Scheduled films include classics such as _The Grapes Of Wrath_, detailing the trials of migrant workers surviving the Great Depression, and _The __Black Power Mixtape,_ made with archive footage of the American Black Panther and Civil Rights movement. These will be accompanied by screenings closer to home, including _My Child the Rioter_, which investigates the aftermath of last august’s riots for the families of those involved, and _The Real Social Network_, documenting the events of the anti-fees protests from within the University College London student occupation. 
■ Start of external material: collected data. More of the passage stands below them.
(* ===== verification/LinkingChecks.v ===== *)
(** What linking means, and that the dependency checker decides it.  The types of two units
    are compared through their normalized forms; a module or script links with its
    dependencies if each module it names is one of them, each struct and function it takes
    from one is declared there compatibly, and only scripts and script functions call script
    functions.  On checked units the maps of the checker's context hold exactly the
    declarations of the dependencies, and its checks accept exactly the units that link. *)
From stdpp Require Import gmap.
From S2P Require Import Prelude StatusCode Abilities Identifier FileFormat WellFormed Access BoundsChecker.
From S2P Require Import BoundsSpec DuplicationChecker DuplicationTheorems Dependencies Normalized.
Import BinaryIndexedView.

(** * Names in a view *)

Section view.
Context (v : BinaryIndexedView).

Definition module_id_at (idx : ModuleHandleIndex) : result StatusCode ModuleId :=
  h ← BinaryIndexedView.module_handle_at v idx; BinaryIndexedView.module_id_for_handle v h.

Definition struct_id_at (idx : StructHandleIndex) : result StatusCode (ModuleId * Identifier) :=
  h ← BinaryIndexedView.struct_handle_at v idx;
  id ← module_id_at h.(StructHandle.module);
  name ← BinaryIndexedView.identifier_at v h.(StructHandle.name);
  Ok (id, name).

(** The normalized form of a type: [Type::new] on a view, without its assertion. *)
Fixpoint view_type (t : SignatureToken) : result StatusCode Type_ :=
  match t with
  | SignatureToken.Bool => Ok Type_.Bool
  | SignatureToken.U8 => Ok Type_.U8
  | SignatureToken.U64 => Ok Type_.U64
  | SignatureToken.U128 => Ok Type_.U128
  | SignatureToken.Address => Ok Type_.Address
  | SignatureToken.Signer => Ok Type_.Signer
  | SignatureToken.TypeParameter i => Ok (Type_.TypeParameter i)
  | SignatureToken.Vector t => t ← view_type t; Ok (Type_.Vector t)
  | SignatureToken.Reference t => t ← view_type t; Ok (Type_.Reference t)
  | SignatureToken.MutableReference t => t ← view_type t; Ok (Type_.MutableReference t)
  | SignatureToken.Struct idx =>
    '((address, module), name) ← struct_id_at idx; Ok (Type_.Struct address module name [])
  | SignatureToken.StructInstantiation idx ts =>
    '((address, module), name) ← struct_id_at idx;
    ts ← ModuleAccess.map_res view_type ts;
    Ok (Type_.Struct address module name ts)
  end.

(** * Totality in bounds *)

Hypothesis Hin : in_bounds v.

Lemma view_module_handle_at idx h :
  BinaryIndexedView.module_handles v !! into_index idx = Some h -> BinaryIndexedView.module_handle_at v idx = Ok h.
Proof using Hin.
  intros E. destruct (forall_lookup _ _ _ _ (module_handles_in _ Hin) E) as [Ha Hn].
  destruct v as [m|sc]; cbn in *; unfold ModuleAccess.module_handle_at, ScriptAccess.module_handle_at, index; rewrite E; simpl; [|done].
  by rewrite !in_pool_true.
Qed.

Lemma view_identifier_at idx : idx_ok (BinaryIndexedView.identifiers v) idx -> exists n, BinaryIndexedView.identifier_at v idx = Ok n.
Proof using. clear Hin. intros [n Hn]%idx_ok_lookup. exists n. destruct v; by apply index_ok. Qed.

Lemma view_module_id_for_handle h :
  module_handle_ok v h -> exists id, BinaryIndexedView.module_id_for_handle v h = Ok id.
Proof using.
  clear Hin. intros [[a Ha]%idx_ok_lookup [n Hn]%view_identifier_at]. exists (a, n). unfold BinaryIndexedView.module_id_for_handle.
  assert (BinaryIndexedView.address_identifier_at v (ModuleHandle.address h) = Ok a) as -> by (destruct v; by apply index_ok).
  cbn [mbind result_bind]. by rewrite Hn.
Qed.

Lemma module_id_at_ok idx : idx_ok (BinaryIndexedView.module_handles v) idx -> exists id, module_id_at idx = Ok id.
Proof using Hin.
  intros [h Hh]%idx_ok_lookup. unfold module_id_at. rewrite (view_module_handle_at _ _ Hh).
  apply view_module_id_for_handle. exact (forall_lookup _ _ _ _ (module_handles_in _ Hin) Hh).
Qed.

Lemma struct_id_at_ok idx :
  idx_ok (BinaryIndexedView.struct_handles v) idx -> exists k, struct_id_at idx = Ok k.
Proof using Hin.
  intros [h Hh]%idx_ok_lookup. unfold struct_id_at. rewrite (view_struct_handle_at v Hin _ _ Hh). cbn [mbind result_bind].
  destruct (forall_lookup _ _ _ _ (struct_handles_in _ Hin) Hh) as [[id Hid]%module_id_at_ok [n Hn]%view_identifier_at].
  rewrite Hid. cbn [mbind result_bind]. rewrite Hn. by exists (id, n).
Qed.

Lemma view_type_ok t : type_ok v t -> exists T, view_type t = Ok T.
Proof using Hin.
  induction t as [ | | | | | |tok IH|idx|idx toks IH|tok IH|tok IH|idx] using SignatureToken.token_ind; intros Ht;
    cbn [view_type]; try (by eexists); try (inversion Ht; subst; destruct IH as [T ->]; [done|]; by eexists).
  - inversion Ht as [| | | | | | | | | |? sh E Hn|]; subst. destruct (struct_id_at_ok idx) as [[[a m] n] ->]; [by apply idx_ok_lookup; eexists|].
    by eexists.
  - inversion Ht as [| | | | | | | | | | |? ? sh E Hn Ha]; subst.
    destruct (struct_id_at_ok idx) as [[[a m] n] ->]; [by apply idx_ok_lookup; eexists|]. cbn [mbind result_bind].
    assert (exists Ts, ModuleAccess.map_res view_type toks = Ok Ts) as [Ts ->]; [|by eexists].
    clear E Hn Ht. induction IH as [|x toks Hx _ IHl]; [by eexists|]. apply Forall_cons_iff in Ha as [Hax Ha].
    cbn [ModuleAccess.map_res]. destruct (Hx Hax) as [T ->]. destruct (IHl Ha) as [Ts HTs]. cbn [mbind result_bind].
    rewrite HTs. by eexists.
Qed.
End view.
(* ===== verification/LinkingTheorems.v ===== *)
(** Linking, cycles and upgrades: the exploration of the module graph visits exactly what can
    be reached, and the checker of cyclic dependencies reports exactly the cycles through the
    module and the friends among its dependencies; what the compatibility of two versions of
    a module means, that the check decides it on normalized modules, and that a unit that
    links with the old version links with the new one; the dependency checker accepts exactly
    the units that link with their dependencies. *)
From stdpp Require Import gmap relations.
From stdpp Require Import gmap.
From S2P Require Import Prelude StatusCode Abilities Identifier FileFormat WellFormed Access BoundsChecker.
From S2P Require Import BoundsSpec DuplicationChecker DuplicationTheorems Dependencies CyclicDependencies.
From S2P Require Import Normalized Compatibility LinkingChecks.
(** * Reachability *)

Section reach.
Context (nexts : ModuleId -> result StatusCode (list ModuleId)).

Definition edge (x y : ModuleId) : Prop := exists l, nexts x = Ok l /\ y ∈ l.

(** What the modules of a list lead to. *)
Definition reachable (items : list ModuleId) (x : ModuleId) : Prop := exists i, i ∈ items /\ rtc edge i x.

(** A finite set of modules that is closed under [nexts]. *)
Definition closed_under (U : gset ModuleId) : Prop :=
  forall x, x ∈ U -> exists l, nexts x = Ok l /\ forall y, y ∈ l -> y ∈ U.

Lemma reachable_cons i items x : reachable (i :: items) x <-> rtc edge i x \/ reachable items x.
Proof. unfold reachable. setoid_rewrite elem_of_cons. naive_solver. Qed.

Lemma reachable_one i x : reachable [i] x <-> rtc edge i x.
Proof. rewrite reachable_cons. unfold reachable. setoid_rewrite elem_of_nil. naive_solver. Qed.

Lemma reachable_edge i l x : nexts i = Ok l -> rtc edge i x <-> x = i \/ reachable l x.
Proof.
  intros Hl. split.
  - intros H. inversion H as [|? y ? (l' & Hl' & Hy) Hz]; subst; [by left|]. right. exists y. split; [|done]. congruence.
  - intros [->|(y & Hy & Hz)]; [done|]. eapply rtc_l; [|exact Hz]. by exists l.
Qed.

(** * The exploration *)

Context (target : ModuleId).

(** What [explore] may return when it is asked to visit [items]. *)
Inductive explored (items : list ModuleId) (V : gset ModuleId) : bool * gset ModuleId -> Prop :=
| explored_found V' : reachable items target -> explored items V (true, V')
| explored_all V' : V ⊆ V' -> target ∉ V' -> (forall i, i ∈ items -> i ∈ V') ->
    (forall x, x ∈ V' -> x ∈ V \/ reachable items x) ->
    (forall x y, x ∈ V' -> x ∉ V -> edge x y -> y ∈ V') -> explored items V (false, V').

Lemma explored_nil V : target ∉ V -> explored [] V (false, V).
Proof. intros Ht. constructor; [done|done|by intros i ?%elem_of_nil|auto|done]. Qed.

Lemma explored_cons i items V V1 r : explored [i] V (false, V1) -> explored items V1 r -> explored (i :: items) V r.
Proof.
  intros H1 H2. inversion H1 as [|V1' HV Ht Hi Hr Hc]; subst.
  inversion H2 as [V2 Hf|V2 HV2 Ht2 Hi2 Hr2 Hc2]; subst; constructor.
  - rewrite reachable_cons. by right.
  - set_solver.
  - done.
  - intros j [->|Hj]%elem_of_cons; [|auto]. apply HV2, Hi. by left.
  - intros x Hx. rewrite reachable_cons. destruct (Hr2 x Hx) as [Hx1|]; [|tauto].
    destruct (Hr x Hx1) as [|Hx2]; [tauto|]. apply reachable_one in Hx2. tauto.
  - intros x y Hx Hn He. destruct (decide (x ∈ V1)) as [H|H]; [apply HV2; by eapply Hc|by eapply Hc2].
Qed.

Lemma explored_node i l V r : nexts i = Ok l -> i <> target -> i ∉ V ->
  explored l ({[i]} ∪ V) r -> explored [i] V r.
Proof.
  intros Hl Hne Hi H. inversion H as [V' Hf|V' HV Ht Hin Hr Hc]; subst; constructor.
  - apply reachable_one, (reachable_edge i l); auto.
  - set_solver.
  - done.
  - intros j ->%list_elem_of_singleton. set_solver.
  - intros x Hx. rewrite reachable_one, (reachable_edge i l) by done. destruct (Hr x Hx); set_solver.
  - intros x y Hx Hn (l' & Hl' & Hy). destruct (decide (x = i)) as [->|Hxi]; [apply Hin; congruence|].
    apply (Hc x); [done|set_solver|by exists l'].
Qed.

Section loop.
Context (U : gset ModuleId) (fuel : nat) (explore : ModuleId -> gset ModuleId -> result StatusCode (bool * gset ModuleId)).
Hypothesis Hexplore : forall i V, i ∈ U -> target ∉ V -> (size (U ∖ V) < fuel)%nat ->
  exists r, explore i V = Ok r /\ explored [i] V r.

Lemma explore_all_ok items V : (forall i, i ∈ items -> i ∈ U) -> target ∉ V -> (size (U ∖ V) < fuel)%nat ->
  exists r, CyclicDependencies.explore_all explore items V = Ok r /\ explored items V r.
Proof using Hexplore.
  revert V. induction items as [|i items IH]; intros V Hi Ht Hf; cbn [CyclicDependencies.explore_all].
  - exists (false, V). split; [done|]. by apply explored_nil.
  - destruct (Hexplore i V) as ([[] V1] & -> & H); [apply Hi; by left|done|done|..]; cbn [mbind result_bind].
    + exists (true, V1). split; [done|]. constructor. inversion H; subst. rewrite reachable_cons. left. by apply reachable_one.
    + inversion H as [|V1' HV Ht1 _ _ _]; subst. destruct (IH V1) as (r & -> & Hr); [intros j Hj; apply Hi; by right|done| |].
      * assert (size (U ∖ V1) <= size (U ∖ V))%nat; [apply subseteq_size; set_solver|lia].
      * exists r. split; [done|]. by eapply explored_cons.
Qed.
End loop.

Lemma recursive_ok U fuel i V : closed_under U -> i ∈ U -> target ∉ V -> (size (U ∖ V) < fuel)%nat ->
  exists r, CyclicDependencies.collect_all_with_cycle_detection_recursive target nexts fuel i V = Ok r /\ explored [i] V r.
Proof.
  intros HU. revert i V. induction fuel as [|fuel IH]; intros i V Hi Ht Hf; [lia|].
  cbn [CyclicDependencies.collect_all_with_cycle_detection_recursive]. case_bool_decide as E.
  { eexists. split; [done|]. constructor. apply reachable_one. by rewrite E. }
  case_bool_decide as Hv.
  { eexists. split; [done|]. constructor; [done|done|by intros j ->%list_elem_of_singleton|auto|done]. }
  destruct (HU i Hi) as (l & Hl & Hclosed). rewrite Hl. cbn [mbind result_bind].
  destruct (explore_all_ok U fuel _ (fun j W => IH j W) l ({[i]} ∪ V)) as (r & Hr & He); [done|set_solver| |].
  - assert (size (U ∖ ({[i]} ∪ V)) < size (U ∖ V))%nat; [|lia]. apply subset_size. split; [set_solver|]. intros H. assert (i ∈ U ∖ ({[i]} ∪ V)) by (apply H; set_solver). set_solver.
  - exists r. split; [exact Hr|]. by eapply explored_node.
Qed.

(** The set that is collected. *)
Lemma collect_ok U fuel items status : closed_under U -> (forall i, i ∈ items -> i ∈ U) -> (size U < fuel)%nat ->
  (reachable items target /\
    CyclicDependencies.collect_all_with_cycle_detection target nexts fuel items status = Err status) \/
  (~ reachable items target /\ exists V, (forall x, x ∈ V <-> reachable items x) /\
    CyclicDependencies.collect_all_with_cycle_detection target nexts fuel items status = Ok V).
Proof.
  intros HU Hi Hf. unfold CyclicDependencies.collect_all_with_cycle_detection.
  destruct (explore_all_ok U fuel (CyclicDependencies.collect_all_with_cycle_detection_recursive target nexts fuel)
    (fun j W => recursive_ok U fuel j W HU) items ∅) as (r & -> & H); [done|set_solver|by rewrite difference_empty_L|].
  cbn [mbind result_bind]. destruct H as [V' H|V' _ Ht Hin Hr Hc]; [by left|]. right.
  assert (forall x, reachable items x -> x ∈ V') as Hall.
  { intros x (i & Hi' & Hx). specialize (Hin i Hi'). clear Hi'. induction Hx as [|x y z He _ IH]; [done|].
    apply IH, (Hc x y); [done|set_solver|done]. }
  split; [intros Hr'; by apply Ht, Hall|]. exists V'. split; [|done]. intros x. split; [|apply Hall].
  intros Hx. destruct (Hr x Hx); [set_solver|done].
Qed.
End reach.

(** * The checker *)

(** The three conditions that the checker reports, in the order in which it looks for them. *)
Lemma cyclic_cases m fuel imm_deps imm_friends U self deps friends :
  ModuleAccess.self_id m = Ok self -> ModuleAccess.immediate_dependencies m = Ok deps -> ModuleAccess.immediate_friends m = Ok friends ->
  closed_under imm_deps U -> closed_under imm_friends U ->
  (forall x, x ∈ deps -> x ∈ U) -> (forall x, x ∈ friends -> x ∈ U) -> (size U < fuel)%nat ->
  let verify := CyclicDependencies.verify_module_impl fuel m imm_deps imm_friends in
  reachable imm_deps deps self /\ verify = Err CYCLIC_MODULE_DEPENDENCY \/
  ~ reachable imm_deps deps self /\
  (reachable imm_friends friends self /\ verify = Err CYCLIC_MODULE_FRIENDSHIP \/
   ~ reachable imm_friends friends self /\
   ((exists x, reachable imm_deps deps x /\ reachable imm_friends friends x) /\
      verify = Err INVALID_FRIEND_DECL_WITH_MODULES_IN_DEPENDENCIES \/
    (forall x, reachable imm_deps deps x -> ~ reachable imm_friends friends x) /\ verify = Ok ())).
Proof.
  intros Hself Hdeps Hfriends Hd Hf HUd HUf Hfuel verify. subst verify. unfold CyclicDependencies.verify_module_impl.
  rewrite Hself, Hdeps, Hfriends. cbn [mbind result_bind].
  destruct (collect_ok imm_deps self U fuel deps CYCLIC_MODULE_DEPENDENCY Hd HUd Hfuel) as [[H ->]|(H & V & HV & ->)]; cbn [mbind result_bind];
    [by left|right; split; [done|]].
  destruct (collect_ok imm_friends self U fuel friends CYCLIC_MODULE_FRIENDSHIP Hf HUf Hfuel) as [[H' ->]|(H' & W & HW & ->)]; cbn [mbind result_bind];
    [by left|right; split; [done|]].
  case_bool_decide as E; [right|left]; (split; [|done]).
  - intros x Hx%HV Hy%HW. set_solver.
  - destruct (set_choose_L _ E) as [x Hx]. exists x. rewrite <- HV, <- HW. set_solver.
Qed.

(** C18: cycles between modules, decided.  Given the neighbours of a finite set of modules that
    is closed under dependency and friendship, the checker returns, with more rounds of
    recursion than there are modules; it reports a dependency cycle exactly if the
    dependencies of the module lead back to it, then a friendship cycle exactly if its friends
    lead back to it, then an overlap exactly if some module is both among the transitive
    dependencies and among the transitive friends, and otherwise accepts. *)
Theorem cyclic_exact (m : CompiledModule) (fuel : nat) (imm_deps imm_friends : ModuleId -> result StatusCode (list ModuleId))
    (U : gset ModuleId) :
  BoundsChecker.verify_module m = Ok () -> closed_under imm_deps U -> closed_under imm_friends U ->
  (forall deps, ModuleAccess.immediate_dependencies m = Ok deps -> forall x, x ∈ deps -> x ∈ U) ->
  (forall friends, ModuleAccess.immediate_friends m = Ok friends -> forall x, x ∈ friends -> x ∈ U) ->
  (size U < fuel)%nat ->
  exists self deps friends, ModuleAccess.self_id m = Ok self /\ ModuleAccess.immediate_dependencies m = Ok deps /\
    ModuleAccess.immediate_friends m = Ok friends /\
    let verify := CyclicDependencies.verify_module_impl fuel m imm_deps imm_friends in
    (reachable imm_deps deps self /\ verify = Err CYCLIC_MODULE_DEPENDENCY \/
     ~ reachable imm_deps deps self /\
     (reachable imm_friends friends self /\ verify = Err CYCLIC_MODULE_FRIENDSHIP \/
      ~ reachable imm_friends friends self /\
      ((exists x, reachable imm_deps deps x /\ reachable imm_friends friends x) /\
         verify = Err INVALID_FRIEND_DECL_WITH_MODULES_IN_DEPENDENCIES \/
       (forall x, reachable imm_deps deps x -> ~ reachable imm_friends friends x) /\ verify = Ok ()))).
Proof.
  intros [_ Hin]%verify_module_ok Hd Hf HUd HUf Hfuel. destruct (self_handle_ok m Hin) as (h & Eh & Hh).
  destruct (module_id_ok m h Hh) as [self Eid]. destruct (immediate_dependencies_ok m Hin) as [deps Ed].
  assert (exists friends, ModuleAccess.immediate_friends m = Ok friends) as [friends Ef].
  { eapply map_res_ok; [intros x; apply (module_id_ok m)|]. apply (friend_decls_in _ Hin). }
  assert (ModuleAccess.self_id m = Ok self) as Hself by (unfold ModuleAccess.self_id; by rewrite Eh).
  exists self, deps, friends. split; [done|]. split; [done|]. split; [done|]. apply (cyclic_cases m fuel _ _ U); eauto.
Qed.

(** The two modules of the instance. *)
Definition id_C : ModuleId := (AccountAddress_ZERO, [67]).
Definition id_M : ModuleId := (AccountAddress_ZERO, [77]).

Lemma closed_const l : (forall y, y ∈ l -> y = id_C) -> closed_under (fun _ => Ok l) {[id_C; id_M]}.
Proof. intros Hl x _. exists l. split; [done|]. intros y ->%Hl. set_solver. Qed.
Films will be brought directly to the community, with non-cinema screenings at the Bread & Roses pub, Clapham Common Bandstand, Brixton Youth Centre, Picturehouses, Rich Mix and the Science Museum.  

Highlights include 
•  UK Premiere: The Uprising of ’34 "one of the ten best activist films ever made" (Bill Moyer) 
•  Exclusive live scoring & archive screening of Sergei Eisenstein’s 1925 classic Strike! 
•  Exclusive, Nick Broomfield’s Behind the Rent Strike and conversation with Prof Colin Young 
•  Kim Longintto screening and Q&A at The Baytree Centre  
•  Special screening of Oscar®-nominated documentary If a Tree Falls 
•  Film screenings at Clapham Common bandstand, London’s oldest and largest surviving 
bandstand 
•  Two book launches, Verso Publishers and Here Press 
•  The Radical Booksellers Bread and Roses Book Awards and ceremony 
•  Brixton Youth Centre’s Festival Takeover 
•  Workshops: Film media as a tool of repression and resistance in protest and policing, Digital 
activism and Violence and Conflict resolution.  
•  BBC Writersroom new screenwriting call out 
•  Exhibition of Lewis Hine, Prof Anna Fox, Ben Roberts’ Occupied series & Poster Collective 
•  Flash mob reciting the Bread and Roses protest song

*All events are completely FREE to attend, but you need to book free tickets online because spaces are limited!*

*Come along and get involved, this is a festival for the local Lambeth and Brixton community!*

*For full festival details and programme visit **www.studiostrike.com*
*Email **hello@studiostrike.com** for further details*


----------



## butchersapron (Apr 17, 2012)

Good luck with this.


----------



## editor (Apr 17, 2012)

Yes, it sounds great.


----------